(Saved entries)
__________________________________________________

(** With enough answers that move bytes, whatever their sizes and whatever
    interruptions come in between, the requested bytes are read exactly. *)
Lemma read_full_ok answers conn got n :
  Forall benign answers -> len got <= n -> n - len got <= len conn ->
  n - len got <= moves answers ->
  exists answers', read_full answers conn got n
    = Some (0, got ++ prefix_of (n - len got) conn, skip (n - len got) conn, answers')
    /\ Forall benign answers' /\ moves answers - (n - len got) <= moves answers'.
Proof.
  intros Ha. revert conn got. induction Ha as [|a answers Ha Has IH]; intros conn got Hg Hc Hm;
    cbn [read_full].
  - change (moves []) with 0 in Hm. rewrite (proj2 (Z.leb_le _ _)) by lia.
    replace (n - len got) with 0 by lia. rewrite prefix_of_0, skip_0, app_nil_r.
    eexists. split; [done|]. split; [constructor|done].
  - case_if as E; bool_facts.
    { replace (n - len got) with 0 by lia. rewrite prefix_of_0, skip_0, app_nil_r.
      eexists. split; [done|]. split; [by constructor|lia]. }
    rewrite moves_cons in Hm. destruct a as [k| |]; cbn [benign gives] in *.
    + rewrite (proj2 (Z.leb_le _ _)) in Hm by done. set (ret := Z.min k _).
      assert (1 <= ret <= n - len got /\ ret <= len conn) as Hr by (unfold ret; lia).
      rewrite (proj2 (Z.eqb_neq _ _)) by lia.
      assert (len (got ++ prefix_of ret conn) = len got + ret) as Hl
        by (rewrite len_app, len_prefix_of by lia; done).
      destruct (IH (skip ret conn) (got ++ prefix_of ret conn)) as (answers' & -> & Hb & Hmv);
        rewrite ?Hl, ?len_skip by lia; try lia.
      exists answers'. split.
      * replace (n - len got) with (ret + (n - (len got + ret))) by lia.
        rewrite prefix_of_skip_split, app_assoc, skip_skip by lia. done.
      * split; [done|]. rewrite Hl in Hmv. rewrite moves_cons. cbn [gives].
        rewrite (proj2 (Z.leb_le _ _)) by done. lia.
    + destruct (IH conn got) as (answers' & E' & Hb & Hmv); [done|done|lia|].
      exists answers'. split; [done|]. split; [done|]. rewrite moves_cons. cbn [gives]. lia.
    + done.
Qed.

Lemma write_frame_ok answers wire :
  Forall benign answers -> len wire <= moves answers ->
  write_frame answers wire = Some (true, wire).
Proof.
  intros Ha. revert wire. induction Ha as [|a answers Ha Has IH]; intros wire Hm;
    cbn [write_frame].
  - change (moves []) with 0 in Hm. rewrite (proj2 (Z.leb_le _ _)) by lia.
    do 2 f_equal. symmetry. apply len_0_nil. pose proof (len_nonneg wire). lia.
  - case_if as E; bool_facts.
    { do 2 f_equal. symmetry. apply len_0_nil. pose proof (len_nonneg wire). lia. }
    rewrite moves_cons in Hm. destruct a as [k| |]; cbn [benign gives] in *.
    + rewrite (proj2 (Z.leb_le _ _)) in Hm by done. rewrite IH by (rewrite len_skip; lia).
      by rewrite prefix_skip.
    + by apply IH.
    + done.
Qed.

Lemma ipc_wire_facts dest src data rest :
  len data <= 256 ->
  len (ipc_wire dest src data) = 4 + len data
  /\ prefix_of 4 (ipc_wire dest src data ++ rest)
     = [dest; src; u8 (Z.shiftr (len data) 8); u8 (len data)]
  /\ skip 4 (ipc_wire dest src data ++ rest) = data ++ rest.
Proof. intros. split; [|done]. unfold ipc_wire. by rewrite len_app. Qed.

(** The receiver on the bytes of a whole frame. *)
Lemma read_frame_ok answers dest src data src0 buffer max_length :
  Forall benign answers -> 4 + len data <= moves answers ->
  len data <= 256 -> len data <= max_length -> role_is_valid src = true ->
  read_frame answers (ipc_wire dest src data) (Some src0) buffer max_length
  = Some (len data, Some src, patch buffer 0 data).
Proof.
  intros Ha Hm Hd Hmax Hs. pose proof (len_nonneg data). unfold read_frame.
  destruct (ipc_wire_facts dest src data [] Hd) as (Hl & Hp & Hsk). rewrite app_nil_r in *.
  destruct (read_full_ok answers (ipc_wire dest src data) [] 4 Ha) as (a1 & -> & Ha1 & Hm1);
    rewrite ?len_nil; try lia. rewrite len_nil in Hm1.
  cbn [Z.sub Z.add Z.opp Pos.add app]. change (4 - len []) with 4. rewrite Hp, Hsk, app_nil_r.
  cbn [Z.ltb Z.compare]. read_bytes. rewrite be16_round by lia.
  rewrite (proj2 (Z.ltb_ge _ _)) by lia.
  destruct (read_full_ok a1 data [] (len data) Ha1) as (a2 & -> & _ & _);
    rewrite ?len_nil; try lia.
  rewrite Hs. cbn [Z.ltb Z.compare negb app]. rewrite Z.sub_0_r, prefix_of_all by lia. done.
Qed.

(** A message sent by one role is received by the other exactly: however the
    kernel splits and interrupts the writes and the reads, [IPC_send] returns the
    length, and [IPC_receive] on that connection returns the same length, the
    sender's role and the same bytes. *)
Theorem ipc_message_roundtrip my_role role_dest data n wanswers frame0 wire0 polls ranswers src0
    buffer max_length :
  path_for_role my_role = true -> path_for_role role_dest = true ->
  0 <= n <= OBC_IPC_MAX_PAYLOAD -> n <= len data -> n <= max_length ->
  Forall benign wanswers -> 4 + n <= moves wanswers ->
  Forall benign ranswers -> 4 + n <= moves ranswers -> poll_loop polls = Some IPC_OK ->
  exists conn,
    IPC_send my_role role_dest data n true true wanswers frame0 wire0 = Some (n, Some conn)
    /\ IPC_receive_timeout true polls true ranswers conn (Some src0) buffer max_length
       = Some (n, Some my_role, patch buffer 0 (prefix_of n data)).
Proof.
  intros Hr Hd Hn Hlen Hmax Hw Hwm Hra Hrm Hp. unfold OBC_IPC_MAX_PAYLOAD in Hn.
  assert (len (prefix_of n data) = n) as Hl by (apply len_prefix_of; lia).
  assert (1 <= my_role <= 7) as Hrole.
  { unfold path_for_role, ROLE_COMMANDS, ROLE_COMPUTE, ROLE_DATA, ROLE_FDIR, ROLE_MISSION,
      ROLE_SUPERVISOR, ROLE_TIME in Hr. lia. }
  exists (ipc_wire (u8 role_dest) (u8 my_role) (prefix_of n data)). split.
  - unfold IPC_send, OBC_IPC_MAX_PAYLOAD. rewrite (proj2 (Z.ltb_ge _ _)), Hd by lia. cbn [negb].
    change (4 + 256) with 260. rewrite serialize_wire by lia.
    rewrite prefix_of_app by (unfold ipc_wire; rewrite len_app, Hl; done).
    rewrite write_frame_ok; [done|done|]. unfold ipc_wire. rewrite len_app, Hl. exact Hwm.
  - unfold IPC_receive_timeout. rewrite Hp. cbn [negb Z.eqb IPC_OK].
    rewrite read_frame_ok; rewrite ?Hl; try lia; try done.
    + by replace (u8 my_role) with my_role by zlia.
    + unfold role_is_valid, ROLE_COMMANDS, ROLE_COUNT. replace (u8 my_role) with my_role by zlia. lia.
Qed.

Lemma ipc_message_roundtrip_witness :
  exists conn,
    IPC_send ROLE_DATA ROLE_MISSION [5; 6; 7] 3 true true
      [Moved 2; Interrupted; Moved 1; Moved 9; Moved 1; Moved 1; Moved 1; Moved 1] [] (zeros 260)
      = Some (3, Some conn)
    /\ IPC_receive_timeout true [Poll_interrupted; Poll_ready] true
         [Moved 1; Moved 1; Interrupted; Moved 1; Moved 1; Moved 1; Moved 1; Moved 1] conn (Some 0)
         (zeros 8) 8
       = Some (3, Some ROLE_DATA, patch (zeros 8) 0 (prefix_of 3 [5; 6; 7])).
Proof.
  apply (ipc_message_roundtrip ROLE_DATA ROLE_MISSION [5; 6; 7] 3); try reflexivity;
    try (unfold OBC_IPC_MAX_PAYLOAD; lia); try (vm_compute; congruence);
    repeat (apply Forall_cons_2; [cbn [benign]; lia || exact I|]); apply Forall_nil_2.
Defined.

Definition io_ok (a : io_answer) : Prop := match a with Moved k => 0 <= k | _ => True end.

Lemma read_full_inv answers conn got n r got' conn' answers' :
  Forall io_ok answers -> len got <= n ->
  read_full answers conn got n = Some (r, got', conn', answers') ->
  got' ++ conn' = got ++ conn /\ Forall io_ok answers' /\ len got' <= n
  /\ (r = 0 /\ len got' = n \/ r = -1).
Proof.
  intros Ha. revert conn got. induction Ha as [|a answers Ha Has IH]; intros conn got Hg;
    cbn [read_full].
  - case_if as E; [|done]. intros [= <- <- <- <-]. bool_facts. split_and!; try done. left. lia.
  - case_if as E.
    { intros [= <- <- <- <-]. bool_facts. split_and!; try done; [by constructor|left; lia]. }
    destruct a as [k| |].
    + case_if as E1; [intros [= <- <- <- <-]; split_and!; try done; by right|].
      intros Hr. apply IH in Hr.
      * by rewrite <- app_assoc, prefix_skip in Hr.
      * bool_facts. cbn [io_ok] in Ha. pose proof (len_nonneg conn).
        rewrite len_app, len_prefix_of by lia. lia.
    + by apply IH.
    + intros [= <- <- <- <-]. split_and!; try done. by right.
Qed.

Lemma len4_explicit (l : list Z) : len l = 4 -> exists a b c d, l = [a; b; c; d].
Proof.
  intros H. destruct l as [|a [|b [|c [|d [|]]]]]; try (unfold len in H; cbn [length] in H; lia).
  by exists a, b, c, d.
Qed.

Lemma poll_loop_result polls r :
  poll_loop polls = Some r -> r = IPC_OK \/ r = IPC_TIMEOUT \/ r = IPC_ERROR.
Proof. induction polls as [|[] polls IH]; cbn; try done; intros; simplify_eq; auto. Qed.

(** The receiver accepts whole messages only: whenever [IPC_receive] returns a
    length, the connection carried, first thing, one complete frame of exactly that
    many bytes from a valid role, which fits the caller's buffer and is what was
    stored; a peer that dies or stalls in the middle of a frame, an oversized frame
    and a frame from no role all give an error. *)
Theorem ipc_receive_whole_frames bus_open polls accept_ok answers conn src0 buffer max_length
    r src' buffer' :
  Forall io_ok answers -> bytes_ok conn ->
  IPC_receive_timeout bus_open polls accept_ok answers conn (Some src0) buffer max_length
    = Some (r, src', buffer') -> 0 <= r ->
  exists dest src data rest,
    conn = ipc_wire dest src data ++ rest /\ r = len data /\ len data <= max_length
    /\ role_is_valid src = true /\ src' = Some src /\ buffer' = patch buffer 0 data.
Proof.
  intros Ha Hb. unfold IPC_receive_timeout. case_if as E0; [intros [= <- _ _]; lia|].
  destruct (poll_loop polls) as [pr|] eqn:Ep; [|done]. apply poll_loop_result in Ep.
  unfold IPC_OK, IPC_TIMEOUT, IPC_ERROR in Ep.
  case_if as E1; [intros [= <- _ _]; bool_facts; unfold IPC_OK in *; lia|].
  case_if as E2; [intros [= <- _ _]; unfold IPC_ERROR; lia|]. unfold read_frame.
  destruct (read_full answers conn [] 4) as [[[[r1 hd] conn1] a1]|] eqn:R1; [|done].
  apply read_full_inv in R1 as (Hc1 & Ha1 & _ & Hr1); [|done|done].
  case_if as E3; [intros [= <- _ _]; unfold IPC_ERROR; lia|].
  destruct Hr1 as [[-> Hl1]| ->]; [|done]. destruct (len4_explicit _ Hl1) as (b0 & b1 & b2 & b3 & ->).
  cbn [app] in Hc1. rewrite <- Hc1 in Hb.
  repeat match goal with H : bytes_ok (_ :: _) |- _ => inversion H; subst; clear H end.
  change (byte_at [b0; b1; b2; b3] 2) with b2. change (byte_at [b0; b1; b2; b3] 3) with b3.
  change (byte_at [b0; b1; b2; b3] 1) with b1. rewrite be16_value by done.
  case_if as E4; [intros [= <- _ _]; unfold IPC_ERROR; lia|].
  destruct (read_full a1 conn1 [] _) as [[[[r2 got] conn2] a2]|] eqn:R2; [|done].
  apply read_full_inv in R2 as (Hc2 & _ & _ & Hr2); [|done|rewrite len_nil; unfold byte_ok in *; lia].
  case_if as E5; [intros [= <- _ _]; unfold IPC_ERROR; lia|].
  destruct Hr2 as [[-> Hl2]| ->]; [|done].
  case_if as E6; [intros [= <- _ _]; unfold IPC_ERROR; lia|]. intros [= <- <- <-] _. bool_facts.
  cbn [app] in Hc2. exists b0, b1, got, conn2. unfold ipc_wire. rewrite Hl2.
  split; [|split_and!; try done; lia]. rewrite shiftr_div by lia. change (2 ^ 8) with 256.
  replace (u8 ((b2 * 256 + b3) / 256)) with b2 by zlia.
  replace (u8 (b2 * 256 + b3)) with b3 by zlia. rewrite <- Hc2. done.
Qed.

__________________________________________________

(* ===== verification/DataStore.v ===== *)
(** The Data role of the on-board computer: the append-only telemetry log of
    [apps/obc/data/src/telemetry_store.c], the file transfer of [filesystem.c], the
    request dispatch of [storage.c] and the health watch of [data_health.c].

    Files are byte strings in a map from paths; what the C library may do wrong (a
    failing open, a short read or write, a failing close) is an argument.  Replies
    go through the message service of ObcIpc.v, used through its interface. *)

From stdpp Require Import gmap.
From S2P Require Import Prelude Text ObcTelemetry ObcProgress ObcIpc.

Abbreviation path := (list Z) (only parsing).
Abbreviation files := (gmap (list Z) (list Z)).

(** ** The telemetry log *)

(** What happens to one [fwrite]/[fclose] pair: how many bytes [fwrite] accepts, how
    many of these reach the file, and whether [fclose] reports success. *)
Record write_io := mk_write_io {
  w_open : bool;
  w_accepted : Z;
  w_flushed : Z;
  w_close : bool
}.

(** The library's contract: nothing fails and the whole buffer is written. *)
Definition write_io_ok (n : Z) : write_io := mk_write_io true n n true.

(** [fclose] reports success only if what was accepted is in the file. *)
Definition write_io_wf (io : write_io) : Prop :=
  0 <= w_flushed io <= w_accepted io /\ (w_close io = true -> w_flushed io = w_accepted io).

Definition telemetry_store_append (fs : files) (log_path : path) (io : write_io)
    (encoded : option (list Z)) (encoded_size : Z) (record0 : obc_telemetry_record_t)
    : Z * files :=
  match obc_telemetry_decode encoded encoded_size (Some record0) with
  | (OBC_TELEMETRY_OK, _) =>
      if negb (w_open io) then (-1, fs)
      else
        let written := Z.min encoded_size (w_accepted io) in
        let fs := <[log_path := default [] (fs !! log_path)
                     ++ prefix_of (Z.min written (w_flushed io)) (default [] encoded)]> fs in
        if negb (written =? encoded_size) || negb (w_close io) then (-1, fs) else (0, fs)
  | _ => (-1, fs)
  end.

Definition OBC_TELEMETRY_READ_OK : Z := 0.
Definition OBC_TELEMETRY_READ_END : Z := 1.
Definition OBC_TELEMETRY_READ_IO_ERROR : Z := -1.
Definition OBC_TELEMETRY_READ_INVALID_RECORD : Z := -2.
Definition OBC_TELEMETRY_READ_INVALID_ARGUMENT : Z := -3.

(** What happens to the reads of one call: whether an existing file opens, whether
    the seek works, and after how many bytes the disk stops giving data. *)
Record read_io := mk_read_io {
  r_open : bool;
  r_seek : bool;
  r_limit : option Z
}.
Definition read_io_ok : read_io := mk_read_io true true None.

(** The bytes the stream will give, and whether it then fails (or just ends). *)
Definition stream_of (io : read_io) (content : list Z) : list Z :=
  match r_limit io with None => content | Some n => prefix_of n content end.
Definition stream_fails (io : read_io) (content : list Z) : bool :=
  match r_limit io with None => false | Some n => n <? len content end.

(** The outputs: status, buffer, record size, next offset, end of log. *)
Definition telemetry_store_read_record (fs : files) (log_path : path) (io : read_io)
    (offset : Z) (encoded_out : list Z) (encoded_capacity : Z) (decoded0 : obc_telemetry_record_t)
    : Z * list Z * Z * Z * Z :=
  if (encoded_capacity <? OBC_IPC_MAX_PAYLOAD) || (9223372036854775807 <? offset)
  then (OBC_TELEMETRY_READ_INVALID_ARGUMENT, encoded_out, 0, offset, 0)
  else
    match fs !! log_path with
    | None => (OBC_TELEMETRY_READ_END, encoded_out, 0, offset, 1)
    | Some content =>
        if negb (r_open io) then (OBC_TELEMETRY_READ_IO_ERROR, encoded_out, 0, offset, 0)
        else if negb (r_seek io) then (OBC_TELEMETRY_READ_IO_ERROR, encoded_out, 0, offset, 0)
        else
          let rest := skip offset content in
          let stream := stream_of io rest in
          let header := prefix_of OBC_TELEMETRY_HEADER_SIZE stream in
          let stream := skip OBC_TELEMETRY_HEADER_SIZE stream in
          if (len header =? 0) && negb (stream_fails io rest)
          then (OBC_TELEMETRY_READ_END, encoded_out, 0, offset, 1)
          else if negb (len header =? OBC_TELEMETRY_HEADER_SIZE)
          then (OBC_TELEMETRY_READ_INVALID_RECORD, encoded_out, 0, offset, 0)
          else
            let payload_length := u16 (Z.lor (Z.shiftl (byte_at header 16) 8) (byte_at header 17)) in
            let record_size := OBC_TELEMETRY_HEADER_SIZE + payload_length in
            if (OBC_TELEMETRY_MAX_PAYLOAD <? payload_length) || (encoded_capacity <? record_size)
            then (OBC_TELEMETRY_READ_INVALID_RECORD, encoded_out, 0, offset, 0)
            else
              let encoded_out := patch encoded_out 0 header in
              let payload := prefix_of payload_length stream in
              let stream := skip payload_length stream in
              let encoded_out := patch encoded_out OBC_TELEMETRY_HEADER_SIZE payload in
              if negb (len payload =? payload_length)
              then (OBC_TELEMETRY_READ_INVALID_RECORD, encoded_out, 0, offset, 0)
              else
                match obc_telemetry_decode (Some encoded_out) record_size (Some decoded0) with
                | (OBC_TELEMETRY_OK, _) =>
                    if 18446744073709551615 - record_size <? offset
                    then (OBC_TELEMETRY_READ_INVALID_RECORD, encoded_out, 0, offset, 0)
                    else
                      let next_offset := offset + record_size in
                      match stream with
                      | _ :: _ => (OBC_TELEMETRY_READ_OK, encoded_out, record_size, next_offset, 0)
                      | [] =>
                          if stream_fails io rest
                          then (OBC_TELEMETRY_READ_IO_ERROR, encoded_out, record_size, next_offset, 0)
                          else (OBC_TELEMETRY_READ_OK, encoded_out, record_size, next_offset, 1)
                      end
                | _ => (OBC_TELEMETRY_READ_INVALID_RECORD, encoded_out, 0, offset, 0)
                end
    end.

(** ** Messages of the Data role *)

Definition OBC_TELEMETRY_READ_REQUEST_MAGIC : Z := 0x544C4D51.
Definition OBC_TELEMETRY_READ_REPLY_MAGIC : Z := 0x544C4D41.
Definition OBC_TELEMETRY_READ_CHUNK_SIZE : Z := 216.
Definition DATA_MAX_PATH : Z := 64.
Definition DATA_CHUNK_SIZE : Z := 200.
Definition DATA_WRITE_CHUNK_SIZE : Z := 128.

__________________________________________________

= ACTION ITEM =
Only the lines above from the line with "assert (1 <= ret" to the line with "Lemma read_frame_ok answers", those two lines included, should be reproduced exactly.

= WRITTEN ANSWER =
      assert (1 <= ret <= n - len got /\ ret <= len conn) as Hr by (unfold ret; lia).
      rewrite (proj2 (Z.eqb_neq _ _)) by lia.
      assert (len (got ++ prefix_of ret conn) = len got + ret) as Hl
        by (rewrite len_app, len_prefix_of by lia; done).
      destruct (IH (skip ret conn) (got ++ prefix_of ret conn)) as (answers' & -> & Hb & Hmv);
        rewrite ?Hl, ?len_skip by lia; try lia.
      exists answers'. split.
      * replace (n - len got) with (ret + (n - (len got + ret))) by lia.
        rewrite prefix_of_skip_split, app_assoc, skip_skip by lia. done.
      * split; [done|]. rewrite Hl in Hmv. rewrite moves_cons. cbn [gives].
        rewrite (proj2 (Z.leb_le _ _)) by done. lia.
    + destruct (IH conn got) as (answers' & E' & Hb & Hmv); [done|done|lia|].
      exists answers'. split; [done|]. split; [done|]. rewrite moves_cons. cbn [gives]. lia.
    + done.
Qed.

Lemma write_frame_ok answers wire :
  Forall benign answers -> len wire <= moves answers ->
  write_frame answers wire = Some (true, wire).
Proof.
  intros Ha. revert wire. induction Ha as [|a answers Ha Has IH]; intros wire Hm;
    cbn [write_frame].
  - change (moves []) with 0 in Hm. rewrite (proj2 (Z.leb_le _ _)) by lia.
    do 2 f_equal. symmetry. apply len_0_nil. pose proof (len_nonneg wire). lia.
  - case_if as E; bool_facts.
    { do 2 f_equal. symmetry. apply len_0_nil. pose proof (len_nonneg wire). lia. }
    rewrite moves_cons in Hm. destruct a as [k| |]; cbn [benign gives] in *.
    + rewrite (proj2 (Z.leb_le _ _)) in Hm by done. rewrite IH by (rewrite len_skip; lia).
      by rewrite prefix_skip.
    + by apply IH.
    + done.
Qed.

Lemma ipc_wire_facts dest src data rest :
  len data <= 256 ->
  len (ipc_wire dest src data) = 4 + len data
  /\ prefix_of 4 (ipc_wire dest src data ++ rest)
     = [dest; src; u8 (Z.shiftr (len data) 8); u8 (len data)]
  /\ skip 4 (ipc_wire dest src data ++ rest) = data ++ rest.
Proof. intros. split; [|done]. unfold ipc_wire. by rewrite len_app. Qed.

(** The receiver on the bytes of a whole frame. *)
Lemma read_frame_ok answers dest src data src0 buffer max_length :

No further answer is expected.